- **Task description**
From the line containing "Proof. by eapply CypherSafe.cy_case. Qed." down to the line containing "Lemma leaf_name_map h" in the records below, reproduce every line exactly, ends included, and omit all others.

- **Data section**
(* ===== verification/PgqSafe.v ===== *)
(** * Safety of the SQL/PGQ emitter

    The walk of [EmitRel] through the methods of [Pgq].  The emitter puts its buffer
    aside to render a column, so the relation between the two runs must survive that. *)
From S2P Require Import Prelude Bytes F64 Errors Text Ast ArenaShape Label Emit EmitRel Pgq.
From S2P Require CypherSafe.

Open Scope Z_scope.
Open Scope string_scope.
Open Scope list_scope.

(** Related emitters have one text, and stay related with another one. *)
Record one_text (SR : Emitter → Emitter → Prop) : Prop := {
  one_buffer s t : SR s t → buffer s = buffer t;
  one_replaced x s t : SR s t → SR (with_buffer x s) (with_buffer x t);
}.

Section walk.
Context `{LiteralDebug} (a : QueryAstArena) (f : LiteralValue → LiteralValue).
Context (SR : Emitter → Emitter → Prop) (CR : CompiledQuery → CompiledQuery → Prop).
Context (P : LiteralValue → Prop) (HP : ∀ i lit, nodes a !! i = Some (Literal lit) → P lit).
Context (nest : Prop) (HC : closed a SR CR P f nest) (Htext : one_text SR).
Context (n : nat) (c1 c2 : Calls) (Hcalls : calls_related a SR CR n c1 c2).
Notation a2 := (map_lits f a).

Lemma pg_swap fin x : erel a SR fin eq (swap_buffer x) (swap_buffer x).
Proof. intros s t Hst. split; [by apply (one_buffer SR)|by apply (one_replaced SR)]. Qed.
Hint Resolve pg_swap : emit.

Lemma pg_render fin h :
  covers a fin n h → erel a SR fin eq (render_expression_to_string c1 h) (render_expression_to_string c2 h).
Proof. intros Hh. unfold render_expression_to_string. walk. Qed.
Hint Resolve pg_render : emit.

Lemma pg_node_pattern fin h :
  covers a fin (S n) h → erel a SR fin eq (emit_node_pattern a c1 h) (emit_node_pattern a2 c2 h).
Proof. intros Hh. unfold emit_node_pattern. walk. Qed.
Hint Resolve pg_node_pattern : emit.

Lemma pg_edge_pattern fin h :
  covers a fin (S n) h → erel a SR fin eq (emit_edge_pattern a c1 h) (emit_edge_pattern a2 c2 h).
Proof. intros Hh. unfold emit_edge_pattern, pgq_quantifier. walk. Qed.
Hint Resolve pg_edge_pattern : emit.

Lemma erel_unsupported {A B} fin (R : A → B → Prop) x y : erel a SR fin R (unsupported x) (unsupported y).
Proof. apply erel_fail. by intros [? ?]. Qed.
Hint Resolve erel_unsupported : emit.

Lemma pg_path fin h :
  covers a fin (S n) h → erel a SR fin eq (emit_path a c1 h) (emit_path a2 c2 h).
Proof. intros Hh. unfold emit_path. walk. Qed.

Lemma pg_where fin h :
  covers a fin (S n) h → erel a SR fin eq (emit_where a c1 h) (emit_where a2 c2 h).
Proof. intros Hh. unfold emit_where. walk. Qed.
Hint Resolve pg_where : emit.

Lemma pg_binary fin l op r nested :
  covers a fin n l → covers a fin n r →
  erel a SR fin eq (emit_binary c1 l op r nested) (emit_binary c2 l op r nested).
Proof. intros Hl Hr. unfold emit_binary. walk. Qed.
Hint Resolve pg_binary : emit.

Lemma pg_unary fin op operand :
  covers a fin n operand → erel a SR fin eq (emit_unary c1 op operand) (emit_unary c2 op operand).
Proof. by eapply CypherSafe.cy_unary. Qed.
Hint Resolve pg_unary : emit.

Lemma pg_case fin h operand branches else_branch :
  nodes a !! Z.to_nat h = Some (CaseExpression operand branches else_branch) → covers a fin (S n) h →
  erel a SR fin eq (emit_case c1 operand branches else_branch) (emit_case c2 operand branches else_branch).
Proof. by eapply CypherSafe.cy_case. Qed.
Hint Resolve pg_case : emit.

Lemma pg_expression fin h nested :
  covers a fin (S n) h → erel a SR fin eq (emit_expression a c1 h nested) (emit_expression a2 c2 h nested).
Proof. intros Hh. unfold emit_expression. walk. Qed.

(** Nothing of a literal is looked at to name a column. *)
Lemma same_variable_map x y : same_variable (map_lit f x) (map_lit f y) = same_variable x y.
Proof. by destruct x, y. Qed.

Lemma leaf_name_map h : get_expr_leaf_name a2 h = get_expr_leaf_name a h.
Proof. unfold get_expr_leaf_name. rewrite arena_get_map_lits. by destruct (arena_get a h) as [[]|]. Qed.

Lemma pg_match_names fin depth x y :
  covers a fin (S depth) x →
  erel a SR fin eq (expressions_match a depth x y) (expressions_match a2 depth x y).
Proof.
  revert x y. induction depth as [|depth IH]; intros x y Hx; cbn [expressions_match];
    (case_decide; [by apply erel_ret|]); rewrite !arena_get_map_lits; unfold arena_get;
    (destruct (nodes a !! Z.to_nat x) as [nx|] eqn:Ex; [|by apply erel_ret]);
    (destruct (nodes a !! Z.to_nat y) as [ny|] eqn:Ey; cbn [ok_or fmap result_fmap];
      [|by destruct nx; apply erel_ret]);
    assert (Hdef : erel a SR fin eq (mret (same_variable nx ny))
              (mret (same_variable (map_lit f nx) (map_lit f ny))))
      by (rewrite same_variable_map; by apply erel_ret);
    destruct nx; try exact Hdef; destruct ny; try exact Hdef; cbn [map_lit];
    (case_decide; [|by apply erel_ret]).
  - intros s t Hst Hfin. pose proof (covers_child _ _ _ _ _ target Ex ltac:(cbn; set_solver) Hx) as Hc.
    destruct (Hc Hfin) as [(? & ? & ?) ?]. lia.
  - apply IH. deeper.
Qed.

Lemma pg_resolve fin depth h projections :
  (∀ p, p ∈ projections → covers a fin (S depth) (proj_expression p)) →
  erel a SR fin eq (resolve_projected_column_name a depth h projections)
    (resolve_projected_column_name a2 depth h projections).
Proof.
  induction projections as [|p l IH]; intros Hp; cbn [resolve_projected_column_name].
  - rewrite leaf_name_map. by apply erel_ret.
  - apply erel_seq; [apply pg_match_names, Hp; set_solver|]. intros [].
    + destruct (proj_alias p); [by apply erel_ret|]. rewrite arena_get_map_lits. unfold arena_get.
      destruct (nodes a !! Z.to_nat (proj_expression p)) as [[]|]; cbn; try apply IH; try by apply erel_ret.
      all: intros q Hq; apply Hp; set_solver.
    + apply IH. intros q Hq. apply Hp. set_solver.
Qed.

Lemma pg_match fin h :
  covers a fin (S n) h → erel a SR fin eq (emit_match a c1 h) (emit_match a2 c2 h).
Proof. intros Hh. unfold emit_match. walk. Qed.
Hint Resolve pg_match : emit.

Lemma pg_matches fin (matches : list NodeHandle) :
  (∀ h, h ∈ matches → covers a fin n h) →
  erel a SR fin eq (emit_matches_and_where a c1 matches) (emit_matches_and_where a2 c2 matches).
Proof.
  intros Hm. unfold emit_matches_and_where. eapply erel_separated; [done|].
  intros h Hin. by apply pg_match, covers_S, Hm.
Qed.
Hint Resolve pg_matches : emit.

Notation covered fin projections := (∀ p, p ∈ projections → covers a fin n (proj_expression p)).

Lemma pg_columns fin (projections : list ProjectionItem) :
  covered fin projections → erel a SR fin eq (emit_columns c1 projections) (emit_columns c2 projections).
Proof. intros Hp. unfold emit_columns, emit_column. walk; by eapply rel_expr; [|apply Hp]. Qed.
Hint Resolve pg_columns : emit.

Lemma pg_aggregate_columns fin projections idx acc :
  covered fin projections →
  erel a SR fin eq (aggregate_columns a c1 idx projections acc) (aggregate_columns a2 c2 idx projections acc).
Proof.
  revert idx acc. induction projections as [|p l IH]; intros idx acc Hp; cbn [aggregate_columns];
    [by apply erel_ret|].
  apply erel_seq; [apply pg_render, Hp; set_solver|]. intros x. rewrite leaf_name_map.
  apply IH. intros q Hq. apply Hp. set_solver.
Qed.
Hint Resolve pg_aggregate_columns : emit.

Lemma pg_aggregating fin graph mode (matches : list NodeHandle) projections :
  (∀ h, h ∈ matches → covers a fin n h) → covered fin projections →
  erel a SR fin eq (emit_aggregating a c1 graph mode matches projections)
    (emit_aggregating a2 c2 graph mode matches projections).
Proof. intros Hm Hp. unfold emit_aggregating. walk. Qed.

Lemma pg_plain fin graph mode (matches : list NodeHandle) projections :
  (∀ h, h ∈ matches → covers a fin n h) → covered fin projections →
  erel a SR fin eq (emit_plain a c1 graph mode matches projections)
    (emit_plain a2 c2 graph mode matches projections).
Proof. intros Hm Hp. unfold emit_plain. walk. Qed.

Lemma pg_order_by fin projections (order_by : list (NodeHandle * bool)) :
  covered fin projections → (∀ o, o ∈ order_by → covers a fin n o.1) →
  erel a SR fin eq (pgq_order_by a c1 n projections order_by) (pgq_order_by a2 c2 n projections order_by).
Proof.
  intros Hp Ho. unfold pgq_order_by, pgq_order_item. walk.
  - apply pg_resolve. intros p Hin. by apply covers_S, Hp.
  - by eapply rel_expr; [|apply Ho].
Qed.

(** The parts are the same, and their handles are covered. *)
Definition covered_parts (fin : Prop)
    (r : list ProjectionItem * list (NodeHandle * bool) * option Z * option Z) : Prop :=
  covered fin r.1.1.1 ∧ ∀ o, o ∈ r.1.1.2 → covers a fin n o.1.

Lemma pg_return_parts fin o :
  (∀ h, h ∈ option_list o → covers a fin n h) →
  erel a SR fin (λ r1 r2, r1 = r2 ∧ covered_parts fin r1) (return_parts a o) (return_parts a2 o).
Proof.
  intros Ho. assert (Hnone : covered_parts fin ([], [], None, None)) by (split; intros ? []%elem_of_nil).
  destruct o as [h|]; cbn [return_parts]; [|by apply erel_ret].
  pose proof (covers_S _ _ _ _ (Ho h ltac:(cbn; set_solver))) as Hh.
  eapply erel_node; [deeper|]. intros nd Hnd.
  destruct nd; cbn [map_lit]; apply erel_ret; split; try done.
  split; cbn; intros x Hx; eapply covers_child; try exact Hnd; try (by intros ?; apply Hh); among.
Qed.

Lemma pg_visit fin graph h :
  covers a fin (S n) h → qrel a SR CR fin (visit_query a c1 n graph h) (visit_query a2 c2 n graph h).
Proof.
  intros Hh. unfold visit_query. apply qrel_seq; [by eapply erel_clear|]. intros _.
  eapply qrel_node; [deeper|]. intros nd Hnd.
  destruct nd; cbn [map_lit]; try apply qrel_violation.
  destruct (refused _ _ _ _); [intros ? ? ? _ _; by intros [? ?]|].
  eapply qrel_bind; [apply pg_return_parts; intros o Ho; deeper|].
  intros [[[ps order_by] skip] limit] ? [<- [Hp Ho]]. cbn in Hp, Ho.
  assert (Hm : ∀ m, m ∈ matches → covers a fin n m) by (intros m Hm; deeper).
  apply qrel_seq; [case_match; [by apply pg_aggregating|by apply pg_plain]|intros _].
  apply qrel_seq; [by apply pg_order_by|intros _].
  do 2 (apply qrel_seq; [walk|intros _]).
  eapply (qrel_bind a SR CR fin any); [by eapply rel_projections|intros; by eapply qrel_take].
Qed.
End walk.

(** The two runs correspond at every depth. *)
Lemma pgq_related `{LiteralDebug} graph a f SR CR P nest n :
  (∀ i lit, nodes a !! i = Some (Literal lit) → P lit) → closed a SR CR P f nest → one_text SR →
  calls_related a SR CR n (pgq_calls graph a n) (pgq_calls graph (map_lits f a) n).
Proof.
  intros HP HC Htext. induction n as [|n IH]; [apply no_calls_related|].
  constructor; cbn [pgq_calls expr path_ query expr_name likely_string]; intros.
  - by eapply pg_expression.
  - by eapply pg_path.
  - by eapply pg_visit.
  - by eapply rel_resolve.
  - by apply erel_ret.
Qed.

--

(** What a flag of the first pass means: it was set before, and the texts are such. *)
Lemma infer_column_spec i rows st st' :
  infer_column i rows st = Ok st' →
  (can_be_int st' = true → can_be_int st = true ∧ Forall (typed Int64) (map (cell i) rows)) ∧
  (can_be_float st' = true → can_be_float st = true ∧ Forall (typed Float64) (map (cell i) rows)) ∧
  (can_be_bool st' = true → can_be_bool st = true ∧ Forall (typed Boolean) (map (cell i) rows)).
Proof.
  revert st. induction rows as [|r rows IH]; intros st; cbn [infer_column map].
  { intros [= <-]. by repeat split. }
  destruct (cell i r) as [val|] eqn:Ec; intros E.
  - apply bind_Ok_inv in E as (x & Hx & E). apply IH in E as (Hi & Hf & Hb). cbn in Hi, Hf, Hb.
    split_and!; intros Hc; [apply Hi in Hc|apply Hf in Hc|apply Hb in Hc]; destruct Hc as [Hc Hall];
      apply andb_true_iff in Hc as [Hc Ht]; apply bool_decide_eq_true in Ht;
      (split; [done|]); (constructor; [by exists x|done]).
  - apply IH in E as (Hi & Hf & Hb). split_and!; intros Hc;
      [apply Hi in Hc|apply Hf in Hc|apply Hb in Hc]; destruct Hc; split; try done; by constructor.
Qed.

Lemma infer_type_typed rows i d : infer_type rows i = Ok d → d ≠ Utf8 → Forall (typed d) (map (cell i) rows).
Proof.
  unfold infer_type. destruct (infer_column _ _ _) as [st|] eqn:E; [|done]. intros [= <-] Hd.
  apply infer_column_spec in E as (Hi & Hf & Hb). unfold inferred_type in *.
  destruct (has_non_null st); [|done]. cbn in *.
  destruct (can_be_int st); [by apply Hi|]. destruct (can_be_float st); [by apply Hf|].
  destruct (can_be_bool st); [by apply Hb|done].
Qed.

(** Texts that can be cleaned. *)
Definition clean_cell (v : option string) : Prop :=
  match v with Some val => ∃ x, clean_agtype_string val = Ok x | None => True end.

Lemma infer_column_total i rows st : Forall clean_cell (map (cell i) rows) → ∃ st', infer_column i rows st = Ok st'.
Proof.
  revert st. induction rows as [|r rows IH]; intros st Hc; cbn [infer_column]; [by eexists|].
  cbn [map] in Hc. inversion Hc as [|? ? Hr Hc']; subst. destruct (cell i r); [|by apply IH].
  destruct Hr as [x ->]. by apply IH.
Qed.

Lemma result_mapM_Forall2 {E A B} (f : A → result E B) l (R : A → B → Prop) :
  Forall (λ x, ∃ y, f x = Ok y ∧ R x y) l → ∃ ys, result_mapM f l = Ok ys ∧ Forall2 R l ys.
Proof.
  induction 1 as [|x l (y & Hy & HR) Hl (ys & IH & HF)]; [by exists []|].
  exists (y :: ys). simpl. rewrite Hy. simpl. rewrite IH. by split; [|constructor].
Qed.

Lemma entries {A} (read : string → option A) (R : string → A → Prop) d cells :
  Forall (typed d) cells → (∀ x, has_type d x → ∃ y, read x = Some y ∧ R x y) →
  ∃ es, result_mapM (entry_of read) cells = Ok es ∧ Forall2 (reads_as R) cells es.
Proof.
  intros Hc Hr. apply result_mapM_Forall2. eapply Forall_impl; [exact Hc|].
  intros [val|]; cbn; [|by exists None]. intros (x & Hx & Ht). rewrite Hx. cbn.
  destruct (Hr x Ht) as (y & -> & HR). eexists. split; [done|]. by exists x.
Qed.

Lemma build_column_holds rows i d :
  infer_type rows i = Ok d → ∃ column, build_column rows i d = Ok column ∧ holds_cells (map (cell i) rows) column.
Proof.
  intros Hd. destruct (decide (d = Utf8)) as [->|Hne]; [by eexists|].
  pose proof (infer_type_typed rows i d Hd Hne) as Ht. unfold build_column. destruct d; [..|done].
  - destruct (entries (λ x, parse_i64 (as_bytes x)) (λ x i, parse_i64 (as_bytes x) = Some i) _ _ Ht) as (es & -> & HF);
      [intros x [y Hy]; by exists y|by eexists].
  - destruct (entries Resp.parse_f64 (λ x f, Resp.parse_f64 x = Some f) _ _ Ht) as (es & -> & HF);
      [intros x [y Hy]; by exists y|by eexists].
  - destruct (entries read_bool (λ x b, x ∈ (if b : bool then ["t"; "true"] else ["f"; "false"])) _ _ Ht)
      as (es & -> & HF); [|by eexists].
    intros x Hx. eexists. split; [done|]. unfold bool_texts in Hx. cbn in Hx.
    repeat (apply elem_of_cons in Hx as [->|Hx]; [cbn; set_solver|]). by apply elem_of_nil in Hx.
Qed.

- **Solution to this exercise**
Proof. by eapply CypherSafe.cy_case. Qed.
Hint Resolve pg_case : emit.

Lemma pg_expression fin h nested :
  covers a fin (S n) h → erel a SR fin eq (emit_expression a c1 h nested) (emit_expression a2 c2 h nested).
Proof. intros Hh. unfold emit_expression. walk. Qed.

(** Nothing of a literal is looked at to name a column. *)
Lemma same_variable_map x y : same_variable (map_lit f x) (map_lit f y) = same_variable x y.
Proof. by destruct x, y. Qed.

Lemma leaf_name_map h : get_expr_leaf_name a2 h = get_expr_leaf_name a h.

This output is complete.